Il grande complesso di Hazrati Imam è una enorme piazza, situata nella parte vecchia della capitale, che contiene importanti edifici religiosi.

Io sono entrata nella Madrasa Barak Chan, eretta nel XVI secolo da un omonimo governatore di Tashkent. L’edificio che ho visitato però è una ricostruzione, poiché l’originale è stato distrutto dal terremoto del 1868. Nel cortile della Madrasa ci sono moltissime botteghe.

Sono entrata poi nella Moschea Hazroti Imam, costruita nel 2007, con due minareti di 54 metri e il cortile caratterizzato dalle note colonne in legno scolpito.

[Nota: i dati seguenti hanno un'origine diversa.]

(* ===== verification/WebProps.v ===== *)
(** * Properties of the web agent's sessions, claims and second factor *)

From Stdlib Require Import Ascii String.
From S2P Require Import Prelude Crypto Contracts Text Bytes Loops WebStore Session Totp Claims WebProofs WebFrames WebReference.

(** ** Sessions *)

Definition live (ingress : IngressChannel) (now : Z) (row : SessionRow) : bool :=
  bool_decide (se_ingress row = ingress_value ingress) && is_none (se_revoked_at row)
  && (now <? se_idle_expires_at row) && (now <? se_absolute_expires_at row).

Lemma parse_ingress_value i : parse_ingress (ingress_value i) = Ok i.
Proof. by destruct i. Qed.

Lemma parse_role_value r : parse_role (role_value r) = Ok r.
Proof. by destruct r. Qed.

Lemma ingress_value_inj i j : ingress_value i = ingress_value j -> i = j.
Proof. by destruct i, j. Qed.

Section Authentication.
Context `{WC : WebCrypto}.

Definition touch_due (now : Z) (row : SessionRow) : bool :=
  SESSION_TOUCH_INTERVAL_MS <=? sat_sub now (se_last_seen_at row).

Definition next_idle (ingress : IngressChannel) (now : Z) (row : SessionRow) : Z :=
  if touch_due now row then Z.min (sat_add now (session_durations ingress).1) (se_absolute_expires_at row)
  else se_idle_expires_at row.

Definition granted_until (s : Store) (digest : string) : option Z :=
  match administrative_access s !! digest with
  | Some a => if is_none (aa_revoked_at a) then Some (aa_expires_at a) else None
  | None => None
  end.

Lemma load_session_row s digest row :
  store_inv s -> sessions s !! digest = Some row -> se_subject_uid row <= u32_max ->
  exists i r, se_ingress row = ingress_value i /\ se_subject_role row = role_value r /\
    load_session digest s = Ok (Some
      {| sn_ingress := i;
         sn_subject := {| uid := se_subject_uid row; username := se_subject_username row; role := r |};
         sn_authenticated_at := se_authenticated_at row; sn_last_seen_at := se_last_seen_at row;
         sn_idle_expires_at := se_idle_expires_at row; sn_absolute_expires_at := se_absolute_expires_at row;
         sn_revoked_at := se_revoked_at row; sn_administrative_until := granted_until s digest |}).
Proof.
  intros [Hs _] Hrow Hmax. destruct (Hs _ _ Hrow) as [(i & Hi & _) (r & Hr) Hpos _].
  exists i, r. split; [done|]. split; [done|]. unfold load_session. rewrite Hrow.
  assert (between 0 u32_max (se_subject_uid row) = true) as -> by (unfold between; lia).
  cbn [negb]. rewrite Hi, Hr, parse_ingress_value, parse_role_value. done.
Qed.

Lemma granted_admin s digest row expiry :
  store_inv s -> sessions s !! digest = Some row -> granted_until s digest = Some expiry ->
  se_subject_role row = "admin"%string /\ expiry <= se_absolute_expires_at row.
Proof.
  intros [_ Ha] Hrow. unfold granted_until. destruct (administrative_access s !! digest) as [a|] eqn:Ea; [|done].
  destruct (is_none _); [|done]. intros [= <-]. destruct (Ha _ _ Ea) as (row' & Hrow' & _ & Hr & He).
  rewrite Hrow in Hrow'. by injection Hrow' as <-.
Qed.

(** What authentication leaves in the store. *)
Lemma authenticated_store s digest ingress now row :
  sessions s !! digest = Some row -> se_revoked_at row = None ->
  (if touch_due now row then touch_session digest now (next_idle ingress now row) s else s) =
  upd_sessions (<[digest := {| se_ingress := se_ingress row; se_subject_uid := se_subject_uid row;
       se_subject_username := se_subject_username row; se_subject_role := se_subject_role row;
       se_authenticated_at := se_authenticated_at row;
       se_last_seen_at := if touch_due now row then now else se_last_seen_at row;
       se_idle_expires_at := next_idle ingress now row;
       se_absolute_expires_at := se_absolute_expires_at row; se_revoked_at := None |}]>) s.
Proof.
  intros Hrow Hrev. unfold next_idle, touch_session, upd_sessions. destruct (touch_due now row).
  - unfold update_where. rewrite Hrow, Hrev. done.
  - destruct s. cbn in *. f_equal. symmetry. apply insert_id. rewrite Hrow. destruct row. cbn in *. by subst.
Qed.

(** What a session's view says: its row's subject and times, the token's CSRF
    value, the policy, and administrative access only while a grant of the
    session is neither revoked nor past its end. *)
Definition shown_as (s : Store) (token : string) (ingress : IngressChannel) (now : Z) (policy : AdditionalAuthPolicy)
    (row : SessionRow) (r : Role) (idle : Z) (view : SessionView) : Prop :=
  sv_subject view = {| uid := se_subject_uid row; username := se_subject_username row; role := r |} /\
  sv_ingress view = ingress /\
  web_rfc3339 (se_authenticated_at row) = Some (sv_authenticated_at view) /\
  web_rfc3339 idle = Some (sv_idle_expires_at view) /\
  web_rfc3339 (se_absolute_expires_at row) = Some (sv_absolute_expires_at view) /\
  sv_csrf_token view = web_base64url (sha256 ("jw-agent/csrf/v1" +:+ NUL +:+ token)) /\
  sv_additional_auth_policy view = policy /\
  ((sv_administrative_access view = AdministrativeAccess /\
    exists grant time, administrative_access s !! session_digest token = Some grant /\ aa_revoked_at grant = None /\
      now < aa_expires_at grant /\ web_rfc3339 (aa_expires_at grant) = Some time /\ sv_administrative_expires_at view = Some time) \/
   (sv_administrative_access view = StandardAccess /\ sv_administrative_expires_at view = None /\
    forall grant, administrative_access s !! session_digest token = Some grant ->
      aa_revoked_at grant <> None \/ aa_expires_at grant <= now)).

Lemma session_view_shown s token ingress now policy row r idle :
  let res := session_view {| uid := se_subject_uid row; username := se_subject_username row; role := r |} ingress
     (se_authenticated_at row) idle (se_absolute_expires_at row) token policy (granted_until s (session_digest token)) now in
  (forall view, res = Ok view <-> shown_as s token ingress now policy row r idle view) /\
  (forall e, res = Err e -> e = SText "timestamp is out of range").
Proof.
  cbv zeta. unfold session_view, shown_as, granted_until, format_rfc3339, ok_or.
  destruct (web_rfc3339 (se_authenticated_at row)) as [t1|]; cbn;
    [|split; [intros view; split; [done|by intros (_ & _ & ? & _)]|by intros e [= <-]]].
  destruct (web_rfc3339 idle) as [t2|]; cbn;
    [|split; [intros view; split; [done|by intros (_ & _ & _ & ? & _)]|by intros e [= <-]]].
  destruct (web_rfc3339 (se_absolute_expires_at row)) as [t3|]; cbn;
    [|split; [intros view; split; [done|by intros (_ & _ & _ & _ & ? & _)]|by intros e [= <-]]].
  destruct (administrative_access s !! session_digest token) as [g|] eqn:Eg; [destruct (aa_revoked_at g) eqn:Er|]; cbn.
  2:{ destruct (now <? aa_expires_at g) eqn:El; bool_prop.
      - destruct (web_rfc3339 (aa_expires_at g)) as [t4|] eqn:E4; cbn; (split; [|intros e; first [discriminate|by intros [= <-]]]); intros view; split; try done.
        + intros [= <-]. cbn. split_and!; try done. left. split; [done|]. by exists g, t4.
        + intros (H1 & H2 & [= H3] & [= H4] & [= H5] & H6 & H7 & [(H8 & g' & t & [= <-] & _ & _ & Ht & H9)|(_ & _ & Hno)]).
          * destruct view. cbn in *. rewrite E4 in Ht. injection Ht as <-. by subst.
          * destruct (Hno _ eq_refl) as [?|?]; [done|lia].
        + intros (_ & _ & _ & _ & _ & _ & _ & [(_ & g' & t & [= <-] & _ & _ & Ht & _)|(_ & _ & Hno)]); [congruence|].
          destruct (Hno _ eq_refl) as [?|?]; [done|lia].
      - cbn. split; [|done]. intros view. split.
        + intros [= <-]. cbn. split_and!; try done. right. split_and!; [done|done|]. intros ? [= <-]. right. lia.
        + intros (H1 & H2 & [= H3] & [= H4] & [= H5] & H6 & H7 & [(_ & g' & t & [= <-] & _ & Hlt & _)|(H8 & H9 & _)]); [lia|].
          destruct view. cbn in *. by subst. }
  all: cbn; (split; [|done]); intros view; split.
  all: try (intros [= <-]; cbn; split_and!; try done; right; split_and!; try done; intros ? [= <-]; left; congruence).
  all: intros (H1 & H2 & [= H3] & [= H4] & [= H5] & H6 & H7 & [(_ & g' & t & [= <-] & Hn & _)|(H8 & H9 & _)]); try congruence.
  all: destruct view; cbn in *; by subst.
Qed.

Lemma authenticate_by_row env token ingress now s policy :
  store_inv s ->
  map_Forall (fun _ row => se_subject_uid row <= u32_max) (sessions s) ->
  policy_in s = Ok policy ->
  env_open env = true -> env_commit env = true -> valid_token_shape token = true ->
  match sessions s !! session_digest token with
  | None => authenticate_session env token ingress now s = (Ok None, s)
  | Some row =>
      exists r, se_subject_role row = role_value r /\
      authenticate_session env token ingress now s =
        (if live ingress now row then
           (let? view := session_view
                {| uid := se_subject_uid row; username := se_subject_username row; role := r |} ingress
                (se_authenticated_at row) (next_idle ingress now row) (se_absolute_expires_at row) token policy
                (granted_until s (session_digest token)) now in Ok (Some view),
            if touch_due now row then touch_session (session_digest token) now (next_idle ingress now row) s else s)
         else (Ok None, s))
  end.
Proof.
  intros Hinv Hmax Hpolicy Hopen Hcommit Hshape. unfold authenticate_session. rewrite Hopen, Hcommit, Hshape.
  cbn [negb]. unfold authenticate_tx. destruct (sessions s !! session_digest token) as [row|] eqn:Erow.
  2: { unfold mbind at 1. unfold load_session. by rewrite Erow. }
  destruct (load_session_row s _ row Hinv Erow (Hmax _ _ Erow)) as (i & r & Hi & Hr & Hload).
  exists r. split; [done|]. unfold mbind at 1. rewrite Hload. cbn. unfold live. rewrite Hi. fold (touch_due now row).
  assert (bool_decide (ingress_value i = ingress_value ingress) = bool_decide (i = ingress)) as ->
    by (destruct i, ingress; done).
  destruct (bool_decide (i = ingress)); [|done]. destruct (se_revoked_at row); [done|]. cbn.
  rewrite !Z.leb_antisym. destruct (now <? se_idle_expires_at row); [|done].
  destruct (now <? se_absolute_expires_at row); [|done]. cbn.
  unfold mbind, next_idle. destruct (touch_due now row); cbn; unfold policy_in in *; cbn; by rewrite Hpolicy.
Qed.

(** How long a session may stay unused. *)
Definition idle_limit (ingress : IngressChannel) : Z :=
  match ingress with PublicIngress => 900000 | RecoveryIngress => 600000 end.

Non mancano importanti musei, tra cui mi ha colpito (dall’esterno) quello di Amir Temur, con una cupola azzurra e una terrazza merlata, che sembra un tipico copricapo mongolo. Ho notato anche una chiesa russa-ortodossa, la Cattedrale dell’Assunzione della Vergine, azzurra e bianca, con le caratteristiche cupole a cipolla, dorate.